The indications for robotic low anterior resection remain the same as those for laparoscopic and open approaches described in Chapters 63 and 66. These operations are typically performed for adenocarcinoma involving the rectum or rectosigmoid colon. On occasion, patients with other malignant (e.g., neuroendocrine, melanoma, sarcoma, and gastrointestinal stromal tumors, to name a few) or benign rectal tumors that are deemed too large for endoscopic removal may require low anterior resection.


In patients in whom proximal fecal diversion is likely, the need for preoperative stoma education and consultation with an enterostomal therapy team cannot be overemphasized. This consultation not only allows for optimal stoma-site identification but also provides patients with much-needed knowledge and helps to set postoperative expectations.

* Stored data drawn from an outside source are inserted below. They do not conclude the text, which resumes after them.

(** C3. Growth preserves contents, within the range of the [int]
    capacity: when [push] is called with size equal to capacity, on a
    stack created with a capacity of at least 1 and while twice the
    capacity is at most [INT_MAX], the capacity becomes twice the old one
    and the contents are the old contents, in their order, followed by
    the new element.  On a stack of capacity 2, [push(1)], [push(2)],
    [push(3)] grows the buffer to 4 and the pops return 3, 2, 1. *)
Theorem push_growth_preserves :
  (∀ (T : Type) (s : Stack T) (xs : list T) (v : T),
     reach s xs → size s = capacity s → 2 * capacity s ≤ INT_MAX →
     ∃ s', push v s = Ok () s'
           ∧ capacity s' = 2 * capacity s
           ∧ contents s = Some <$> xs
           ∧ contents s' = Some <$> (xs ++ [v])
           ∧ size s' = size s + 1)
  ∧ (∃ s0 s2 s3 s',
       new 2 = inr s0
       ∧ push_all [1; 2] s0 = Ok () s2
       ∧ size s2 = capacity s2
       ∧ push 3 s2 = Ok () s3
       ∧ capacity s3 = 4
       ∧ pop_n 3 s3 = Ok [3; 2; 1] s').
Proof.
  split.
  - intros T s xs v Hreach Hfull Hmax.
    apply stack_reach_rep in Hreach.
    destruct (push_spec s xs v Hreach) as (s' & Hp & Hrep' & Hcap);
      [by right|].
    exists s'. rewrite Hfull, Z.eqb_refl in Hcap.
    destruct Hreach as (_ & _ & Hsz & _ & Hc).
    destruct Hrep' as (_ & _ & Hsz' & _ & Hc').
    split_and!; try done.
    rewrite Hsz', Hsz, length_app. simpl. lia.
  - do 4 eexists. repeat (split; [reflexivity|]). reflexivity.
Qed.

Lemma push_growth_preserves_witness :
  ∃ s0 s1 s',
    new 1 = inr s0
    ∧ push 7 s0 = Ok () s1
    ∧ push 8 s1 = Ok () s'
    ∧ capacity s' = 2 * capacity s1
    ∧ contents s' = [Some 7; Some 8].
Proof.
  destruct (new_spec (T:=Z) 1) as (s0 & Hnew & Hrep0 & Hc0);
    [unfold INT_MAX; lia|].
  pose proof (reach_new 1 s0 ltac:(unfold INT_MAX; lia) Hnew) as Hr0.
  destruct (push_spec s0 [] 7 Hrep0) as (s1 & Hp1 & Hrep1 & Hc1);
    [right; rewrite Hc0; unfold INT_MAX; lia|].
  pose proof (reach_push _ _ _ _ Hr0 Hp1) as Hr1.
  assert (Hsz0 : size s0 = 0) by (destruct Hrep0 as (_ & _ & ? & _); done).
  rewrite Hsz0, Hc0 in Hc1. simpl in Hc1.
  assert (Hsz1 : size s1 = 1) by (destruct Hrep1 as (_ & _ & ? & _); done).
  destruct (proj1 push_growth_preserves Z s1 [7] 8 Hr1)
    as (s' & Hp & Hcap & _ & Hcont & _).
  - rewrite Hsz1, Hc1. reflexivity.
  - rewrite Hc1. unfold INT_MAX; lia.
  - exists s0, s1, s'. split_and!; done.
Defined.
(** X8: a directory with at least one [.wav] entry always gives at least one
    stem: some key gets a path. *)
Theorem find_stems_some_stem :
  forall U stems_dir w,
    glob_wav (w_fs w) stems_dir <> [] ->
    exists paths key v,
      fst (find_stems U stems_dir w) = Ok paths /\
      In key STEM_KEYS /\
      dict_get key paths = Some (Some v).
Proof.
  intros U stems_dir w Hne. rewrite find_stems_value. cbn [fst].
  destruct (stems_some U _ Hne) as [key [v [Hk G]]].
  eexists. exists key, v. split; [reflexivity|]. split; assumption.
Qed.

Lemma find_stems_last_match_wins_witness :
  In (u "vocals") STEM_KEYS /\
  exists paths,
    fst (find_stems Unicode.latin1_only [u "takes"] takes_world) = Ok paths /\
    dict_get (u "vocals") paths = Some (Some (u "/takes/Vocals_B.wav")).
Proof.
  assert (H1 : In (u "vocals") STEM_KEYS) by (simpl; auto).
  split; [exact H1|].
  apply (find_stems_last_match_wins Unicode.latin1_only [u "takes"] takes_world (u "vocals")
           [[u "takes"; u "vocals_a.wav"]; [u "takes"; u "drums.wav"]]
           [u "takes"; u "Vocals_B.wav"]
           [[u "takes"; u "extra.wav"]] H1).
  - reflexivity.
  - reflexivity.
  - intros g [<-|[]]. reflexivity.
Defined.

Lemma find_stems_no_partial_fallback_witness :
  In (u "bass") STEM_KEYS /\
  exists paths,
    fst (find_stems Unicode.latin1_only [u "takes"] takes_world) = Ok paths /\
    dict_get (u "bass") paths = Some None.
Proof.
  assert (H0 : In (u "drums") STEM_KEYS) by (simpl; auto).
  assert (H1 : In (u "bass") STEM_KEYS) by (simpl; auto).
  split; [exact H1|].
  apply (find_stems_no_partial_fallback Unicode.latin1_only [u "takes"] takes_world
           (u "drums") [u "takes"; u "drums.wav"] (u "bass") H0).
  - simpl. auto.
  - reflexivity.
  - exact H1.
  - intros g Hg. destruct Hg as [<-|[<-|[<-|[<-|[]]]]]; reflexivity.
Defined.

Lemma find_stems_values_listed_witness :
  fst (find_stems Unicode.latin1_only [u "takes"] takes_world) =
    Ok [(u "vocals", Some (u "/takes/Vocals_B.wav"));
        (u "drums", Some (u "/takes/drums.wav"));
        (u "bass", None); (u "other", None)] /\
  exists nm,
    is_wav nm = true /\
    exists_ (w_fs takes_world) (child [u "takes"] nm) = true /\
    u "/takes/drums.wav" = to_str (child [u "takes"] nm).
Proof.
  assert (H : fst (find_stems Unicode.latin1_only [u "takes"] takes_world) =
              Ok [(u "vocals", Some (u "/takes/Vocals_B.wav"));
                  (u "drums", Some (u "/takes/drums.wav"));
                  (u "bass", None); (u "other", None)]) by reflexivity.
  split; [exact H|].
  apply (find_stems_values_listed Unicode.latin1_only [u "takes"] takes_world _
           (u "drums") (u "/takes/drums.wav") H).
  reflexivity.
Defined.

Lemma find_stems_some_stem_witness :
  glob_wav (w_fs stems_world) [u "plain"] <> [] /\
  exists paths key v,
    fst (find_stems Unicode.latin1_only [u "plain"] stems_world) = Ok paths /\
    In key STEM_KEYS /\
    dict_get key paths = Some (Some v).
Proof.
  assert (H : glob_wav (w_fs stems_world) [u "plain"] <> []) by discriminate.
  split; [exact H|].
  exact (find_stems_some_stem Unicode.latin1_only [u "plain"] stems_world H).
Defined.

(** ** More on the Separation Invoker *)



Lemma resolve_model_dir_fs :
  forall model_name out_root w d w',
    resolve_model_dir model_name out_root w = (Ok d, w') -> w_fs w' = w_fs w.
Proof.
  intros model out w d w' H. unfold resolve_model_dir in H.
  apply bind_ok in H as [present [w1 [Hp H]]].
  unfold path_exists in Hp. injection Hp as _ <-.
  destruct present; simpl in H; [now injection H as _ <-|].
  apply bind_ok in H as [entries [w2 [Hi H]]].
  apply bind_ok in H as [subdirs [w3 [Ho H]]].
  apply path_iterdir_ok in Hi as [Fi _]. apply only_dirs_ok in Ho as [Fo _].
  destruct subdirs as [|x l]; [discriminate|].
  injection H as _ <-. now rewrite Fo, Fi.
Qed.

Lemma contains_audio_glob :
  forall fs d, LocatorSpec.contains_audio fs d = true -> glob_wav fs d <> [].
Proof.
  intros fs d H E. rewrite <- glob_wav_nonempty, E in H. discriminate.
Qed.

Lemma locate_stems_has_wav :
  forall model_dir w d w',
    locate_stems model_dir w = (Ok d, w') ->
    w_fs w' = w_fs w /\ glob_wav (w_fs w) d <> [].
Proof.
  intros md w d w' H. unfold locate_stems in H.
  apply bind_ok in H as [entries [w1 [Hi H]]].
  apply bind_ok in H as [children [w2 [Ho H]]].
  apply bind_ok in H as [found [w3 [Hf H]]].
  apply path_iterdir_ok in Hi as [Fi _]. apply only_dirs_ok in Ho as [Fo _].
  destruct (first_child_with_wav_spec children w2) as [Sf Ff].
  rewrite Hf in Sf, Ff. simpl in Sf, Ff. injection Sf as Sf.
  assert (F3 : w_fs w3 = w_fs w) by (now rewrite Ff, Fo, Fi).
  destruct found as [c|].
  - injection H as <- <-. split; [exact F3|].
    symmetry in Sf. apply find_some in Sf as [_ Sf].
    rewrite Fo, Fi in Sf. now apply contains_audio_glob.
  - apply bind_ok in H as [here [w4 [Hg H]]].
    unfold path_glob_wav in Hg. injection Hg as Hg <-.
    destruct here as [|x l].
    + apply bind_ok in H as [deep [w5 [Hr H]]].
      unfold path_rglob_wav in Hr. injection Hr as Hr <-. simpl in Hr.
      destruct deep as [|p l]; [discriminate|].
      injection H as <- <-. split; [exact F3|].
      rewrite F3 in Hr.
      assert (Hp : In p (rglob_wav (w_fs w) md)) by (rewrite Hr; now left).
      unfold rglob_wav in Hp.
      destruct (lookup md (w_fs w)) as [[y|y|es]|]; try contradiction.
      apply in_flat_map in Hp as [q [_ Hp]].
      destruct (In_glob_wav _ _ _ Hp) as [nm E].
      unfold parent. rewrite E, removelast_last.
      intro Z. rewrite Z in Hp. contradiction.
    + injection H as <- <-. split; [exact F3|].
      rewrite F3 in Hg. rewrite Hg. discriminate.
Qed.

Lemma locate_output_has_wav :
  forall model out_root w d w',
    locate_output model out_root w = (Ok d, w') -> glob_wav (w_fs w') d <> [].
Proof.
  intros model out w d w' H. unfold locate_output in H.
  apply bind_ok in H as [md [w2 [Hm Hs]]].
  apply locate_stems_has_wav in Hs as [F G]. now rewrite F.
Qed.

(** X10: the directory [run_demucs] returns always holds, directly, at least one
    entry whose name ends in [.wav], lies strictly inside the output root,
    and is only returned for a supported model. *)
Theorem run_demucs_returns_audio_dir :
  forall U input_path model_name use_gpu out_root w d w',
    run_demucs U input_path model_name use_gpu out_root w = (Ok d, w') ->
    In model_name DEMUCS_MODELS /\
    inside out_root d /\
    glob_wav (w_fs w') d <> [].
Proof.
  intros U input model gpu out w d w' H.
  pose proof (run_demucs_ok _ _ _ _ _ _ _ _ H) as [Hin [w1 Hloc]].
  split; [exact Hin|]. split; [now apply (locate_output_inside model out w1 d w')|].
  now apply (locate_output_has_wav model out w1).
Qed.


Lemma run_demucs_returns_audio_dir_witness :
  run_demucs Unicode.latin1_only [u "in.wav"] (u "htdemucs") false [u "out"] ready_world
    = (Ok [u "out"; u "htdemucs"; u "track1"],
       snd (run_demucs Unicode.latin1_only [u "in.wav"] (u "htdemucs") false [u "out"]
              ready_world)) /\
  inside [u "out"] [u "out"; u "htdemucs"; u "track1"] /\
  glob_wav (w_fs ready_world) [u "out"; u "htdemucs"; u "track1"] <> [].
Proof.
  assert (H : run_demucs Unicode.latin1_only [u "in.wav"] (u "htdemucs") false [u "out"]
                ready_world
              = (Ok [u "out"; u "htdemucs"; u "track1"],
                 snd (run_demucs Unicode.latin1_only [u "in.wav"] (u "htdemucs") false
                        [u "out"] ready_world))) by reflexivity.
  split; [exact H|].
  destruct (run_demucs_returns_audio_dir _ _ _ _ _ _ _ _ H) as [_ [A B]].
  split; [exact A | exact B].
Defined.

(** ** More file-system facts *)

Lemma put_same : forall c ch es, assoc c es = Some ch -> put c ch es = es.
Proof.
  intros c ch es. induction es as [|[k v] es IH]; intro H; simpl in *; [discriminate|].
  destruct (eqb c k) eqn:E.
  - apply eqb_eq in E. subst k. now injection H as ->.
  - now rewrite IH.
Qed.

Lemma mkdirs_existing : forall p n, is_dir n p = true -> mkdirs p n = Some n.
Proof.
  induction p as [|c p IH]; intros n H; unfold is_dir in H.
  - simpl in H. destruct n; try discriminate. reflexivity.
  - simpl in H. destruct n as [x|x|es]; try discriminate.
    destruct (assoc c es) as [ch|] eqn:E; [|discriminate].
    cbn [mkdirs]. rewrite E. rewrite (IH ch) by exact H.
    now rewrite (put_same c ch es E).
Qed.

Lemma lookup_prefix_dir :
  forall p q n x, lookup (p ++ q) n = Some x -> q <> [] -> is_dir n p = true.
Proof.
  intros p q n x H Hq. rewrite lookup_app in H. unfold is_dir.
  destruct (lookup p n) as [[y|y|es]|]; try discriminate; try reflexivity;
    destruct q; try contradiction; discriminate.
Qed.

(** Writing below one entry of a directory leaves the other entries as they
    were. *)
Lemma set_keeps_sibling :
  forall a c r1 c' r2 v n n',
    set (a ++ c :: r1) v n = Some n' ->
    c <> c' ->
    lookup (a ++ c' :: r2) n' = lookup (a ++ c' :: r2) n.
Proof.
  induction a as [|x a IH]; intros c r1 c' r2 v n n' H Hne.
  - simpl app in *. destruct n as [y|y|es]; try (simpl in H; discriminate).
    assert (E : exists ch', n' = Dir (put c ch' es)).
    { simpl in H. destruct r1.
      - injection H as <-. eauto.
      - destruct (assoc c es); [|discriminate].
        destruct (set _ _ _); [|discriminate]. injection H as <-. eauto. }
    destruct E as [ch' ->]. simpl. now rewrite assoc_put_other.
  - change ((x :: a) ++ c :: r1) with (x :: (a ++ c :: r1)) in H.
    change ((x :: a) ++ c' :: r2) with (x :: (a ++ c' :: r2)).
    destruct n as [y|y|es]; try (simpl in H; discriminate).
    rewrite set_cons in H by (destruct a; discriminate).
    destruct (assoc x es) as [ch|] eqn:E; [|discriminate].
    destruct (set (a ++ c :: r1) v ch) as [ch'|] eqn:S; [|discriminate].
    injection H as <-. cbn [lookup]. rewrite assoc_put_same, E.
    now apply (IH c r1 c' r2 v ch ch').
Qed.
(** Every pointer-down navigates, also on an entry that is selected
    already: [k] of them in a row return with [k] more calls of [goto],
    all with the URL of the entry, and change nothing else. *)
Theorem clicks_navigate_each_time (k : nat) (w : World) :
  run (clicks k) w =
  inr (tt, {| pullRequest := pullRequest w;
              project := project w;
              pathname := pathname w;
              navigation :=
                navigation w ++
                repeat (formatPullRequestURL (project w) (PullRequest.number (pullRequest w)))
                       k |}).
Proof.
  revert w. induction k as [| k IH]; intros w.
  - simpl. rewrite app_nil_r. destruct w; reflexivity.
  - change (clicks (S k)) with (bind onMouseDown (fun _ => clicks k)).
    rewrite run_bind, run_onMouseDown, IH. simpl.
    rewrite <- app_assoc. reflexivity.
Qed.

(** ** What the author contributes *)

Lemma render_label (w : World) (p : SidebarEntry.props) :
  run render w = inr (p, w) ->
  SidebarEntry.authorName (SidebarEntry.lastCommitDetails p) =
  JS.or (JS.opt_chain (PullRequest.author (pullRequest w)) Author.name) "Unknown".
Proof.
  unfold render. rewrite run_bind. simpl. intros [= <-]. reflexivity.
Qed.

Lemma or_never_blank (name : option string) (c : ascii) (fallback : string) :
  JS.or name (String c fallback) <> "".
Proof.
  destruct name as [[| c' n] |]; simpl; discriminate.
Qed.

(** The snippet renders nothing or one avatar group holding one avatar,
    and that avatar never has an empty image URL or an empty name. *)
Theorem authorAvatars_one_complete_avatar (w : World) :
  run authorAvatars w = inr ([], w) \/
  exists url nm,
    run authorAvatars w =
    inr ([ {| AvatarGrouping.avatars :=
                [ {| AvatarGrouping.srcUrl := Some url;
                     AvatarGrouping.name := nm |} ] |} ], w) /\
    url <> "" /\ nm <> "".
Proof.
  destruct (PullRequest.author (pullRequest w)) as [a |] eqn:Ha.
  - destruct (Author.gravatarUrl a) as [[| c url] |] eqn:Hg.
    + left. apply run_authorAvatars_falsy. rewrite Ha. simpl. rewrite Hg. reflexivity.
    + right. exists (String c url), (JS.or (Author.name a) "unknown").
      split; [apply (run_authorAvatars_truthy w a c url Ha Hg) |].
      split; [discriminate | apply or_never_blank].
    + left. apply run_authorAvatars_falsy. rewrite Ha. simpl. rewrite Hg. reflexivity.
  - left. apply run_authorAvatars_falsy. rewrite Ha. reflexivity.
Qed.

(** The author label of the last-commit descriptor is never the empty
    string, whatever the author record holds. *)
Theorem lastCommit_author_never_blank (w : World) :
  exists p,
    run render w = inr (p, w) /\
    SidebarEntry.authorName (SidebarEntry.lastCommitDetails p) <> "".
Proof.
  destruct (render_returns w) as (p & w' & E).
  assert (w' = w) by (unfold render in E; rewrite run_bind in E; simpl in E; congruence).
  subst w'. exists p. split; [exact E |].
  rewrite (render_label w p E). apply or_never_blank.
Qed.


(** ** What each part looks at *)

(** Selection and navigation look at the pull request through its number
    only: on the same page and in the same project, a pull request whose
    title, author or date changed is selected as before and navigates to
    the same URL. *)
Theorem selection_looks_at_number_only (w1 w2 : World) :
  PullRequest.number (pullRequest w1) = PullRequest.number (pullRequest w2) ->
  Project.id (project w1) = Project.id (project w2) ->
  pathname w1 = pathname w2 ->
  outcome (run selected w1) = outcome (run selected w2) /\
  exists url,
    run onMouseDown w1 = inr (tt, after_goto w1 url) /\
    run onMouseDown w2 = inr (tt, after_goto w2 url).
Proof.
  intros Hn Hid Hpath.
  assert (Hurl : formatPullRequestURL (project w1) (PullRequest.number (pullRequest w1)) =
                 formatPullRequestURL (project w2) (PullRequest.number (pullRequest w2))).
  { rewrite !formatPullRequestURL_unfold, Hid, Hn. reflexivity. }
  split.
  - rewrite !run_selected. simpl. rewrite Hurl, Hpath. reflexivity.
  - eexists. split; [apply run_onMouseDown |].
    rewrite run_onMouseDown, <- Hurl. reflexivity.
Qed.

Lemma selection_looks_at_number_only_witness :
  outcome (run selected (world_of alice_pr "proj1" "/proj1/pull/42")) =
  outcome (run selected (world_of edited_alice_pr "proj1" "/proj1/pull/42")).
Proof.
  apply (selection_looks_at_number_only
           (world_of alice_pr "proj1" "/proj1/pull/42")
           (world_of edited_alice_pr "proj1" "/proj1/pull/42"));
    reflexivity.
Defined.

(** The avatar snippet and the author label look at the author only: two
    pull requests by the same author get the same avatars and the same
    label, whatever their numbers, titles, projects and pages. *)
Theorem author_views_look_at_author_only (w1 w2 : World) :
  PullRequest.author (pullRequest w1) = PullRequest.author (pullRequest w2) ->
  outcome (run authorAvatars w1) = outcome (run authorAvatars w2) /\
  exists p1 p2,
    run render w1 = inr (p1, w1) /\
    run render w2 = inr (p2, w2) /\
    SidebarEntry.authorName (SidebarEntry.lastCommitDetails p1) =
    SidebarEntry.authorName (SidebarEntry.lastCommitDetails p2).
Proof.
  intros Ha. split.
  - destruct (PullRequest.author (pullRequest w1)) as [a |] eqn:H1; symmetry in Ha.
    + destruct (Author.gravatarUrl a) as [[| c url] |] eqn:Hg.
      * rewrite !run_authorAvatars_falsy;
          [reflexivity | rewrite Ha | rewrite H1]; simpl; rewrite Hg; reflexivity.
      * rewrite (run_authorAvatars_truthy w1 a c url H1 Hg),
                (run_authorAvatars_truthy w2 a c url Ha Hg). reflexivity.
      * rewrite !run_authorAvatars_falsy;
          [reflexivity | rewrite Ha | rewrite H1]; simpl; rewrite Hg; reflexivity.
    + rewrite !run_authorAvatars_falsy; [reflexivity | rewrite Ha | rewrite H1]; reflexivity.
  - do 2 eexists. split; [reflexivity |]. split; [reflexivity |].
    simpl. rewrite Ha. reflexivity.
Qed.

Lemma author_views_look_at_author_only_witness :
  outcome (run authorAvatars (world_of alice_pr "proj1" "/proj1/pull/42")) =
  outcome (run authorAvatars (world_of alice_second_pr "proj2" "/")).
Proof.
  apply (author_views_look_at_author_only
           (world_of alice_pr "proj1" "/proj1/pull/42")
           (world_of alice_second_pr "proj2" "/")).
  reflexivity.
Defined.

(** ** Exact match *)

Lemma length_append (a b : string) :
  String.length (a ++ b) = String.length a + String.length b.
Proof. induction a as [| x a IH]; simpl; [reflexivity | now rewrite IH]. Qed.

Lemma append_suffix_differs (a suffix : string) :
  suffix <> "" -> a ++ suffix <> a.
Proof.
  intros Hne E. apply (f_equal String.length) in E.
  rewrite length_append in E.
  destruct suffix as [| c s]; [apply Hne; reflexivity | simpl in E; lia].
Qed.

(** The path is compared as it stands: on a page whose path is the URL of
    the entry followed by anything at all, a trailing slash for one, the
    entry does not show as selected. *)
Theorem selection_is_exact_match (w : World) (suffix : string) :
  suffix <> "" ->
  outcome
    (run selected
       (arrived w (formatPullRequestURL (project w) (PullRequest.number (pullRequest w))
                   ++ suffix))) = inr false.
Proof.
  intros Hne. rewrite run_selected. simpl. f_equal.
  unfold JS.strict_eq. apply String.eqb_neq.
  apply append_suffix_differs. exact Hne.
Qed.

Lemma selection_is_exact_match_witness :
  outcome (run selected (arrived (world_of alice_pr "proj1" "/") "/proj1/pull/42/")) =
  inr false.
Proof.
  apply (selection_is_exact_match (world_of alice_pr "proj1" "/") "/").
  discriminate.
Defined.
(** X23.  In a signal of [generate_real_signal] only the RSI sets the
    action: it is BUY for an RSI under 30, SELL for an RSI over 70 and the
    empty string otherwise (an RSI from 30 to 70, or NaN), whatever the MACD
    says; and every action that is not BUY, the empty one included, gets the
    target of the SELL side, the current price times 1 minus the target
    move.  The strength is 30 or 10 points for the RSI, 25 for the
    MACD and 10 or 5 for the price action: it lies between 40 and 65, is at
    least 60 exactly when there is an action, and never reaches the cap of
    95. *)
Theorem real_signal_action symbol timeframe_data s :
  generate_real_signal ewm_mean std symbol timeframe_data = Generated s ->
  action s
  = (if (rsi s <? Fin 30)%F then "BUY"
     else if (rsi s >? Fin 70)%F then "SELL" else "")
  /\ (action s = "" <-> rsi_signal s = "Neutral")
  /\ 40 <= signal_strength s <= 65
  /\ (60 <= signal_strength s <-> action s <> "")
  /\ (action s <> "BUY" ->
      target_price s
      = (current_price s * (Fin 1 - volatility s * Fin (5 # 10) / Fin 100))%F).
Proof.
  intros H.
  destruct (generate_real_signal_Generated _ _ _ H)
    as (bars & m & sl & _ & _ & _ & _ & _ & _ & Ha & Hr & _ & Hs & _ & Ht).
  split; [exact Ha|].
  assert (Hact : action s = "" <-> rsi_points (rsi s) = 10).
  { rewrite Ha. unfold rsi_points.
    destruct (rsi s <? Fin 30)%F; [cbn; split; [discriminate | lia]|].
    destruct (rsi s >? Fin 70)%F; cbn; split;
      try discriminate; try lia; reflexivity. }
  assert (Hpts : rsi_points (rsi s) = 10 \/ rsi_points (rsi s) = 30).
  { unfold rsi_points. destruct (_ || _); auto. }
  split.
  { rewrite Hact, Hr. unfold rsi_points.
    destruct (rsi s <? Fin 30)%F; [cbn; split; [lia | discriminate]|].
    destruct (rsi s >? Fin 70)%F; cbn; split;
      try discriminate; try lia; reflexivity. }
  split.
  { rewrite Hs. destruct (near_extreme bars (current_price s)); lia. }
  split.
  { rewrite Hs. split.
    - intros Hge Hemp. apply Hact in Hemp.
      destruct (near_extreme bars (current_price s)); lia.
    - intros Hne. destruct Hpts as [E | E]; [exfalso; apply Hne, Hact, E|].
      destruct (near_extreme bars (current_price s)); lia. }
  intros Hne. rewrite Ht.
  destruct (String.eqb_spec (action s) "BUY"); [contradiction | reflexivity].
Qed.
Lemma untouched_commit_record self commit :
  untouched (commit_record self commit).
Proof.
  unfold commit_record, _get_commit_details, _get_commit_diff, format_file.
  frame.
Qed.

(** X15.  [get_commit_history] only talks to the API and the console: it never
    calls the model, writes no file and leaves the environment as it
    found it, whether it succeeds or raises. *)
Theorem get_commit_history_untouched self max_commits :
  untouched (get_commit_history self max_commits).
Proof.
  unfold get_commit_history.
  apply untouched_bind; [apply untouched_print|intros _].
  apply untouched_bind; [apply untouched_http_get|intros response].
  apply untouched_bind; [apply untouched_lift|intros _].
  apply untouched_bind; [apply untouched_lift|intros listed].
  apply untouched_bind; [apply untouched_lift|intros entries].
  apply untouched_bind.
  { apply untouched_for_each. intros commit. apply untouched_commit_record. }
  intros commits.
  apply untouched_bind; [apply untouched_print|intros _].
  apply untouched_ret.
Qed.









End Frames.

(* ===================================================================== *)
(** ** The prompt and [_format_file_changes] *)
(* ===================================================================== *)

Section Prompt.
Context `{P : Platform}.
Import PyStr.

Lemma contains_refl s : contains s s.
Proof.
  exists EmptyString, EmptyString.
  change (s = s +:+ EmptyString). now rewrite PyStrMore.append_empty.
Qed.

Lemma contains_trans a b c : contains a b -> contains b c -> contains a c.
Proof.
  intros (x & y & ->) (u & v & ->). exists (x +:+ u), (v +:+ y).
  now rewrite !append_assoc.
Qed.

Lemma contains_tail a b sub : contains b sub -> contains (a +:+ b) sub.
Proof.
  intros (x & y & ->). exists (a +:+ x), y. now rewrite !append_assoc.
Qed.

The exact location of the tumor, its relationship to the endoscopic tattoo, and its distance from the anal verge should be appreciated and clearly documented preoperatively. An endoscopy cart should be available in case an intraoperative endoscopic examination is needed for exact tumor localization and distal margin confirmation. For large tumors with multiorgan involvement, preoperative assembly of a multidisciplinary operative team is critical to avoid urgent intraoperative consultations and for operative planning to achieve optimal patient surgical outcomes.